## Study material
(** ** The scanner *)

(** [scan_once(string, idx)].  [depth] bounds the nesting of arrays and
    objects; [loads] passes the length of the document, which no nesting
    can exceed.  (The interpreter has a recursion limit of its own, which
    is not part of this model.) *)
Fixpoint scan_once (depth : nat) (s : string) (idx : nat) : scan pyval :=
  match String.get idx s with
  | None => StopIteration idx
  | Some nextchar =>
      if Ascii.eqb nextchar quote then
        match scanstring s (idx + 1) with
        | Scanned str end_ => Scanned (PStr str) end_
        | StopIteration i => StopIteration i
        | DecodeError msg pos => DecodeError msg pos
        | Exhausted => Exhausted
        end
      else if Ascii.eqb nextchar "{" then
        match depth with
        | O => Exhausted
        | S depth' => JSONObject (scan_once depth') s (idx + 1)
        end
      else if Ascii.eqb nextchar "[" then
        match depth with
        | O => Exhausted
        | S depth' => JSONArray (scan_once depth') s (idx + 1)
        end
      else if Ascii.eqb nextchar "n" && String.eqb (substring idx 4 s) "null" then
        Scanned PNone (idx + 4)
      else if Ascii.eqb nextchar "t" && String.eqb (substring idx 4 s) "true" then
        Scanned (PBool true) (idx + 4)
      else if Ascii.eqb nextchar "f" && String.eqb (substring idx 5 s) "false" then
        Scanned (PBool false) (idx + 5)
      else
        match match_number (drop idx s) with
        | Some (res, len) => Scanned res (idx + len)
        | None =>
            if Ascii.eqb nextchar "N" && String.eqb (substring idx 3 s) "NaN" then
              Scanned (PFloat FNaN) (idx + 3)
            else if Ascii.eqb nextchar "I" && String.eqb (substring idx 8 s) "Infinity" then
              Scanned (PFloat (FInf false)) (idx + 8)
            else if Ascii.eqb nextchar "-" && String.eqb (substring idx 9 s) "-Infinity" then
              Scanned (PFloat (FInf true)) (idx + 9)
            else StopIteration idx
        end
  end.

(** ** Errors and [json.loads] *)

(** Line and column of the position that follows [prefix], as
    [JSONDecodeError.__init__] computes them: both start at 1 and the
    column counts characters. *)
Fixpoint line_col (prefix : string) (line col : nat) : nat * nat :=
  match prefix with
  | EmptyString => (line, col)
  | String c r => if Ascii.eqb c lf then line_col r (S line) 1%nat
                  else if is_continuation c then line_col r line col
                  else line_col r line (S col)
  end.

(** [str(JSONDecodeError(msg, doc, pos))]; [pos] indexes the bytes of
    [doc] and is printed as the index of the character. *)
Definition errmsg (msg doc : string) (pos : nat) : string :=
  let prefix := substring 0 pos doc in
  let (lineno, colno) := line_col prefix 1%nat 1%nat in
  msg +:+ ": line " +:+ str_of_nat lineno +:+ " column " +:+ str_of_nat colno
      +:+ " (char " +:+ str_of_nat (char_count prefix) +:+ ")".

(** The byte order mark, U+FEFF. *)
Definition BOM : string := chr 65279.

(** What [json.loads(s)] does: return a value, or raise an exception
    whose [str] is [msg]. *)
Inductive loads_result : Type :=
| Loaded (obj : pyval)
| JSONDecodeError (msg : string).

(** [JSONDecoder.decode] after the BOM check of [json.loads]. *)
Definition loads (s : string) : loads_result :=
  if startswith BOM s then
    JSONDecodeError (errmsg "Unexpected UTF-8 BOM (decode using utf-8-sig)" s 0)
  else
    match scan_once (String.length s) s (ws_end s 0) with
    | StopIteration idx => JSONDecodeError (errmsg "Expecting value" s idx)
    | DecodeError msg pos => JSONDecodeError (errmsg msg s pos)
    | Exhausted => JSONDecodeError "maximum recursion depth exceeded"
    | Scanned obj end_ =>
        let end_ := ws_end s end_ in
        if negb (end_ =? String.length s)%nat then
          JSONDecodeError (errmsg "Extra data" s end_)
        else Loaded obj
    end.

End Json.

(* ===================================================================== *)
(** * The session, the screen and the completion endpoint                 *)
(* ===================================================================== *)

(** One element of [st.session_state.chat_history]:
    [{"role": ..., "content": ...}]. *)
Record ChatTurn : Type := { role : string; content : string }.

(** [st.session_state].  [versions] is created at the top of every run
    (lines 78-79), so a handler always finds it; [chat_history] exists
    only once the chat block or the clear button has run. *)
Record session_state : Type := {
  versions : gmap string pyval;
  chat_history : option (list ChatTurn)
}.

(** What a run draws, one constructor for each form of Streamlit call. *)
Inductive ui_event : Type :=
| st_error (msg : string)
| st_success (msg : string)
| st_subheader (title : string)
| st_write (value : pyval)                    (* st.write(value) *)
| st_write_item (item : pyval)                (* st.write(f"- {item}") *)
| st_text_area (label : string) (value : pyval)
| st_text_input (label : string) (value : string)
| st_button (label : string)
| st_markdown (body : string)
| st_chat_message (name : string) (body : string)  (* with st.chat_message(name): st.markdown(body) *)
| st_metric (label : string) (value : string)
| st_table (rows : list (string * Z)).

(** The keyword arguments of [client.chat.completions.create]. *)
Record request : Type := {
  model : string;
  messages : list (string * string);    (* role, content *)
  temperature : option Q;               (* [None]: the argument is not passed *)
  max_tokens : Z
}.

(** Outcome of one call of the endpoint: a response, of which the script
    reads the text of the first choice, or an exception raised by the
    call, of which the script only uses [str(e)]. *)
Inductive api_result : Type :=
| ApiOk (content : string)
| ApiError (e : string).

(** The exceptions the script itself can raise outside a [try]. *)
Inductive pyexc : Type :=
| AttributeError (msg : string)
| TypeError (msg : string)
| KeyError (key : string).

(** The state a handler runs in: the session, what has been drawn so far
    and the requests sent so far. *)
Record world : Type := {
  session : session_state;
  shown : list ui_event;
  calls : list request
}.

Inductive result (A : Type) : Type :=
| Return (a : A)
| Raise (e : pyexc).
Arguments Return {A} a.
Arguments Raise {A} e.

(** A piece of the script: it runs in a world and either returns or lets
    an exception escape. *)
Definition script (A : Type) : Type := world -> result A * world.

Module Script.

Definition ret {A} (a : A) : script A := fun w => (Return a, w).

Definition bind {A B} (m : script A) (k : A -> script B) : script B :=
  fun w => match m w with
           | (Return a, w') => k a w'
           | (Raise e, w') => (Raise e, w')
           end.

Definition raise {A} (e : pyexc) : script A := fun w => (Raise e, w).

Definition draw (ev : ui_event) : script unit :=
  fun w => (Return tt,
            {| session := session w; shown := shown w ++ [ev]; calls := calls w |}).

Definition get_session : script session_state := fun w => (Return (session w), w).

Definition put_session (s : session_state) : script unit :=
  fun w => (Return tt, {| session := s; shown := shown w; calls := calls w |}).

(** [for x in items: body(x)] *)
Fixpoint for_each {A} (items : list A) (body : A -> script unit) : script unit :=
  match items with
  | [] => ret tt
  | x :: rest => bind (body x) (fun _ => for_each rest body)
  end.

Definition when (b : bool) (m : script unit) : script unit :=
  if b then m else ret tt.

End Script.

(** [script] is a monad; the handlers are written with stdpp's notation,
    [x ← m; k] and [m;; k]. *)
#[global] Instance script_ret : MRet script := @Script.ret.
#[global] Instance script_bind : MBind script := fun A B k m => Script.bind m k.

(** The world after more events have been drawn. *)
Definition add_shown (events : list ui_event) (w : world) : world :=
  {| session := session w; shown := shown w ++ events; calls := calls w |}.

(** The world with another session. *)
Definition set_session (s : session_state) (w : world) : world :=
  {| session := s; shown := shown w; calls := calls w |}.

(** [m] returns [a] and turns the world [w] into [f w]. *)
Definition runs {A} (m : script A) (a : A) (f : world -> world) : Prop :=
  forall w, m w = (Return a, f w).

(** [m] sends no request, whether it returns or raises. *)
Definition silent {A} (m : script A) : Prop :=
  forall w, calls (snd (m w)) = calls w.

(* ===================================================================== *)
(** * The handlers of [app.py]                                            *)
(* ===================================================================== *)

Module App.
Import Text Script.

(** ** Python operations that can raise *)

(** [obj.get(key, default)]: only a dict has the method. *)
Definition py_get (obj : pyval) (key : string) (default : pyval) : script pyval :=
  match obj with
  | PDict d => ret (Py.dict_get d key default)
  | _ => raise (AttributeError
                  ("'" +:+ Py.type_name obj +:+ "' object has no attribute 'get'"))
  end.

(** [for x in v: body(x)] *)
Definition py_for (v : pyval) (body : pyval -> script unit) : script unit :=
  match Py.iter v with
  | Some items => for_each items body
  | None => raise (TypeError ("'" +:+ Py.type_name v +:+ "' object is not iterable"))
  end.

(** The items of a [join], which must all be texts. *)
Fixpoint join_items (i : nat) (items : list pyval) : result (list string) :=
  match items with
  | [] => Return []
  | PStr s :: rest =>
      match join_items (S i) rest with
      | Return l => Return (s :: l)
      | Raise e => Raise e
      end
  | v :: _ =>
      Raise (TypeError ("sequence item " +:+ str_of_nat i +:+ ": expected str instance, "
                        +:+ Py.type_name v +:+ " found"))
  end.
Lemma follow_up_continues env l g w :
  truthy (is_final g) = false ->
  _generate_follow_up_response env l g w
  = (Returned
       [Say (aditi (get_or (next_question g)
                      "Kya aap mujhe aur detail de sakte hain?"));
        gather_speech l;
        Say (aditi "Thank you for your time. Goodbye!");
        Hangup],
     w).
Proof.
  intros H. unfold _generate_follow_up_response. rewrite H. reflexivity.
Qed.

Lemma follow_up_final env l g w st :
  truthy (is_final g) = true ->
  store_get l (conversation_states w) = Some st ->
  _generate_follow_up_response env l g w
  = let w1 := mkWorld (conversation_states w)
                (journal w ++ [verdict_write l g (conversation_history st)])
    in
    match verdict_write_outcome env l g (conversation_history st) with
    | Returned _ =>
        (Returned
           [Say (aditi
                   (if get_or (qualification_result g) "unknown"
                       =? "qualified"
                    then closing_qualified else closing_other));
            Hangup],
         mkWorld (conversation_states w)
           (journal w1
            ++ [LoggerCallEnd l
                  (get_or (qualification_result g) "unknown")]))
    | Raised e => (Raised e, w1)
    end.
Proof.
  intros Hfinal Hs.
  unfold _generate_follow_up_response, verdict_write, verdict_write_outcome,
    closing_qualified, closing_other.
  rewrite Hfinal. unfold_run.
  destruct (get_or (qualification_result g) "unknown" =? "qualified");
    reduce_run; rewrite Hs; reduce_run;
    match goal with
    | |- context [match ?o with Returned _ => _ | Raised _ => _ end] =>
        destruct o
    end; reflexivity.
Qed.

(** A verdict that is not final keeps the dialogue going: the caller hears
    the next question (a stock question if the decision gave none) and is
    listened to again; the turn is stored and the CRM is not written. *)
Theorem gather_continues env form w l st g :
  form_get "lead_id" form = Some l -> l <> "" ->
  store_get l (conversation_states w) = Some st ->
  process_user_response env l (form_get_default "SpeechResult" "" form)
    (append_turn (user_turn env form) st) = Returned g ->
  truthy (is_final g) = false ->
  handle_gather env form w
  = (Returned
       (XmlResponse
          [Say (aditi (get_or (next_question g)
                         "Kya aap mujhe aur detail de sakte hain?"));
           gather_speech l;
           Say (aditi "Thank you for your time. Goodbye!");
           Hangup]),
     mkWorld
       (store_set l (append_turn (user_turn env form) st)
          (conversation_states w))
       (journal w
        ++ [gather_log form;
            GptProcessUserResponse l
              (form_get_default "SpeechResult" "" form)
              (append_turn (user_turn env form) st)])).
Proof.
  intros Hf Hl Hs Hgpt Hfinal.
  destruct (gather_run env form w l st Hf Hl Hs) as [_ ->].
  rewrite Hgpt, (follow_up_continues env l g _ Hfinal). reflexivity.
Qed.

(** A final verdict "qualified" that the CRM accepts: one call to
    [mark_lead_qualified], for this lead, with the verdict's summary and the
    history up to and including the utterance just heard; the caller hears
    the congratulation and the call ends. *)
Theorem gather_final_qualified env form w l st g :
  form_get "lead_id" form = Some l -> l <> "" ->
  store_get l (conversation_states w) = Some st ->
  process_user_response env l (form_get_default "SpeechResult" "" form)
    (append_turn (user_turn env form) st) = Returned g ->
  truthy (is_final g) = true ->
  qualification_result g = Some "qualified" ->
  mark_lead_qualified env l (get_or (summary g) "")
    (conversation_history st ++ [user_turn env form]) = Returned tt ->
  handle_gather env form w
  = (Returned (XmlResponse [Say (aditi closing_qualified); Hangup]),
     mkWorld
       (store_set l (append_turn (user_turn env form) st)
          (conversation_states w))
       (journal w
        ++ [gather_log form;
            GptProcessUserResponse l
              (form_get_default "SpeechResult" "" form)
              (append_turn (user_turn env form) st);
            CrmMarkLeadQualified l (get_or (summary g) "")
              (conversation_history st ++ [user_turn env form]);
            LoggerCallEnd l "qualified"])).
Proof.
  intros Hf Hl Hs Hgpt Hfinal Hq Hcrm.
  destruct (gather_run env form w l st Hf Hl Hs) as [Hs1 ->].
  rewrite Hgpt, (follow_up_final env l g _ _ Hfinal Hs1).
  unfold verdict_write, verdict_write_outcome.
  rewrite Hq. cbn [get_or String.eqb Ascii.eqb Bool.eqb append_turn
                   conversation_history].
  rewrite Hcrm. cbv zeta. cbn [conversation_states journal].
  rewrite <- !app_assoc. reflexivity.
Qed.

(** Any other final verdict, a missing one included, is written as a
    disqualification: one call to [mark_lead_disqualified] with the reason
    ("No specific reason" if none) and the history, but not the lead's
    identifier; the caller hears the polite goodbye. *)
Theorem gather_final_other_verdict env form w l st g :
  form_get "lead_id" form = Some l -> l <> "" ->
  store_get l (conversation_states w) = Some st ->
  process_user_response env l (form_get_default "SpeechResult" "" form)
    (append_turn (user_turn env form) st) = Returned g ->
  truthy (is_final g) = true ->
  get_or (qualification_result g) "unknown" <> "qualified" ->
  mark_lead_disqualified env (get_or (reason g) "No specific reason")
    (conversation_history st ++ [user_turn env form]) = Returned tt ->
  handle_gather env form w
  = (Returned (XmlResponse [Say (aditi closing_other); Hangup]),
     mkWorld
       (store_set l (append_turn (user_turn env form) st)
          (conversation_states w))
       (journal w
        ++ [gather_log form;
            GptProcessUserResponse l
              (form_get_default "SpeechResult" "" form)
              (append_turn (user_turn env form) st);
            CrmMarkLeadDisqualified
              (get_or (reason g) "No specific reason")
              (conversation_history st ++ [user_turn env form]);
            LoggerCallEnd l (get_or (qualification_result g) "unknown")])).
Proof.
  intros Hf Hl Hs Hgpt Hfinal Hq Hcrm.
  destruct (gather_run env form w l st Hf Hl Hs) as [Hs1 ->].
  rewrite Hgpt, (follow_up_final env l g _ _ Hfinal Hs1).
  unfold verdict_write, verdict_write_outcome.
  apply String.eqb_neq in Hq. rewrite Hq.
  cbn [append_turn conversation_history].
  rewrite Hcrm. cbv zeta. cbn [conversation_states journal].
  rewrite <- !app_assoc. reflexivity.
Qed.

## What to produce
Which lines in the data above hold the string "that"? Show each one.

## Answer box
(** Line and column of the position that follows [prefix], as
(** ** Python operations that can raise *)
(** A verdict that is not final keeps the dialogue going: the caller hears
(** A final verdict "qualified" that the CRM accepts: one call to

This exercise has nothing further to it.